Award-winning photographer and QUEST contributor Mark Edward Harris has traveled to 98 countries and six continents, capturing images of elusive, wild creatures at their most serene and spontaneous. Here, he shares how to photograph animals and get the best photo, whatever your skills.
QUEST: Where are the best places on Earth you’ve taken pictures of wildlife?
Mark Edward Harris: Japan is fantastic for its red-crowned cranes in Hokkaido and snow monkeys in Nagano Prefecture in winter. Alaska is amazing for bears catching salmon trying to make their way upstream on the Brooks River in mid-summer. The Arctic and the area around Churchill are incredible for their polar bears. Trekking to photograph gorillas in Rwanda is a very intense and rewarding experience because after a long hike you end up in extremely close proximity to these fellow great apes. Latin America offers everything from whales and other sea life around Baja to parrots in a giant sink hole near Bonito, Brazil. We are so fortunate to live on a planet with so much diversity. We just have to make sure that we take care of it to the best of our abilities.
When traveling somewhere with the intention of photographing wildlife, which pieces of camera equipment are must-haves?
Photographing wildlife is not as much about cameras as it is about lenses. The newest smart phones can take great panoramas and portraits in the right hands, but are not the right tools for wildlife where extreme long lenses are the name of the game. It’s not uncommon to see pros and serious amateurs toting around 400mm to 600mm lenses. These lenses are huge in order to allow enough light in so that a shot can be taken without having to bump up the ISO to a very digital noise-inducing level.
How do you capture an emotional quality in an up-close animal portrait?
One of the main reasons for using extremely long lenses in wildlife photography is to capture an image of an animal in its native environment without disturbing it. If you can photograph their eyes, the viewers can glimpse into the window to the souls. That expression is not just reserved for humans. With fast lenses, meaning a lens that can open to a wide aperture such as f/2.8, we can focus our lenses on their eyes and let the background drop out of focus by using a shallow depth of field. This technique creates an image that helps us connect with the animal before our lens, at least on a visual level. The background in this technique is called “bokeh” — the quality of out of focusness. It comes from the Japanese word “boke.” Less expensive telephoto lenses do not maintain a wide enough aperture to get as powerful a bokeh as the top of the line fast lenses, but the reality is most people do not want to spend $8,000 on a lens that is heavy and cumbersome. It’s a balancing act, and there’s nothing wrong with someone opting to travel with a smaller lens that doesn’t break the bank or the back.
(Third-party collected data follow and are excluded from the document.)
Lemma lines_after_a_failure_witness :
  is_error_status 200 = false
  /\ event_fails (Line [xff]) = true
  /\ stream_claude_sonnet
       (PostResponse 200 []
          ([Line (json_line "data: {'type':'text-delta','delta':'Hel'}")]
           ++ Line [xff]
           :: [Line (json_line "data: {'type':'text-delta','delta':'lo'}")]))
       []
     = stream_claude_sonnet
         (PostResponse 200 []
            ([Line (json_line "data: {'type':'text-delta','delta':'Hel'}")]
             ++ Line [xff] :: []))
         [].
Proof.
  split; [reflexivity|]. split; [reflexivity|].
  destruct (@lines_after_a_failure_are_never_read 200 []
              [Line (json_line "data: {'type':'text-delta','delta':'Hel'}")]
              (Line [xff]) [] eq_refl eq_refl) as (ys & e & _ & H).
  now rewrite !H.
Defined.

(** A delta that is not a string makes [gen] drop what it had buffered: the
    client has received "Hel" and the error text, the bot row holds the
    error text alone. *)
Theorem number_delta_replaces_the_buffer :
  gen (mkEnv (PostResponse 200 [] number_delta_body) 200 201)
      supported_model (lit "chat") (lit "s") [] store_without_bot
  = mkGenRun
      [ lit "Hel";
        lit "🤖 **System Error**" ++ newline ++ newline
        ++ lit "Unexpected error: can only concatenate str (not "
        ++ quote_mark ++ lit "int" ++ quote_mark ++ lit ") to str" ]
      [[]]
      (Returns tt
         (insert_chat 201 (lit "s") (lit "bot")
            (lit "🤖 **System Error**" ++ newline ++ newline
             ++ lit "Unexpected error: can only concatenate str (not "
             ++ quote_mark ++ lit "int" ++ quote_mark ++ lit ") to str")
            store_without_bot)).
Proof. vm_compute. reflexivity. Qed.

(* ================================================================== *)
(** * Properties: [json.loads] needs no more fuel than it is given *)
(* ================================================================== *)

Section Json.

Implicit Types (s rest : str).

Lemma skip_ws_length s : List.length (skip_ws s) <= List.length s.
Proof.
  induction s as [|c s IH]; simpl; [lia|].
  destruct (is_json_ws c); simpl; lia.
Qed.

Lemma cons_char_Some c (r : option (str * str)) t rest :
  cons_char c r = Some (t, rest) -> exists t', r = Some (t', rest).
Proof.
  destruct r as [[t' rest']|]; simpl; [|discriminate].
  intros [= _ <-]. now exists t'.
Qed.

Lemma scanstring_shorter s : forall t rest,
  scanstring s = Some (t, rest) -> List.length rest < List.length s.
Proof.
  remember (List.length s) as n eqn:Hn. revert s Hn.
  induction n as [n IH] using lt_wf_ind. intros s -> t rest.
  assert (R : forall s' t', List.length s' < List.length s ->
                cons_char t' (scanstring s') <> None ->
                forall t0 rest0, cons_char t' (scanstring s') = Some (t0, rest0) ->
                List.length rest0 < List.length s).
  { intros s' t' L _ t0 rest0 E. apply cons_char_Some in E as [t1 E].
    specialize (IH _ L s' eq_refl _ _ E). lia. }
  destruct s as [|c s1]; cbn [scanstring]; [discriminate|].
  destruct (c =? 34)%N.
  { intros [= _ <-]. simpl. lia. }
  destruct (c =? 92)%N.
  - destruct s1 as [|e s2]; [discriminate|].
    destruct (e =? 117)%N.
    + destruct s2 as [|a [|b [|c' [|d s3]]]]; try discriminate.
      destruct (hex4 a b c' d) as [hi|]; [|discriminate].
      assert (L3 : List.length s3 < List.length (c :: e :: a :: b :: c' :: d :: s3))
        by (simpl; lia).
      destruct s3 as [|b1 [|b2 [|a' [|b' [|c'' [|d' s4]]]]]];
        try (intros E; apply (R _ _ L3) in E; [exact E | congruence]).
      destruct (hex4 a' b' c'' d') as [lo|];
        [|intros E; apply (R _ _ L3) in E; [exact E | congruence]].
      destruct (is_high_surrogate hi && (b1 =? 92)%N && (b2 =? 117)%N
                && is_low_surrogate lo);
        intros E; eapply R in E; try exact E; try congruence; simpl; lia.
    + destruct (simple_escape e) as [ch|]; [|discriminate].
      intros E; eapply R in E; try exact E; try congruence; simpl; lia.
  - destruct (c <? 32)%N; [discriminate|].
    intros E; eapply R in E; try exact E; try congruence; simpl; lia.
Qed.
Is capturing a great moment luck or technique?
Most of it comes from experience and a professional approach. First, know the equipment in your hands and gain basic knowledge of photo technique. I cover this in depth in my book, The Travel Photo Essay: Describing a Journey Through Images. I emphasize in my workshops that a photographer who wants to take professional-looking images needs to approach the field just as a person would in any other profession. They need to learn their tools of the trade. When it comes to technique, having a firm grasp of the exposure triangle—shutter speed, aperture and ISO, and how they relate to each other—is a good start.
How do you capture the drama in an action shot?
The keys to capturing the decisive moment in wildlife photography are being in the right place at the right time, and using a fast-enough shutter speed to capture the action. For instance, I used a shutter speed of 1/2000th of a second to freeze the salmon about to be caught by the grizzly above Brooks Falls. For these situations, it’s often best to work in shutter priority.
What tips do you have for shooting up-close?
Macro lenses are the key to photographing all sorts of smaller creatures, from butterflies to tarsiers. It’s a great lens to have in the bag.
Where to next, and what do you hope to capture in an image?
I’m heading to Southeast Asia to continue my series of orangutan portraits. While the future for many species is uncertain, orangutans in the wild are hanging on by a particularly thin vine. Their populations have declined significantly over the past 100 years in large measure due to habitat destruction in their native Sumatra and Borneo where forests give way to palm oil plantations. But palm oil production can be done sustainably without destroying forests and consumers can support these efforts by using products that have a RSPO (Sustainable Palm Oil) label or the Green Palm label, the latter indicating a product in support of the transition to certified palm oil.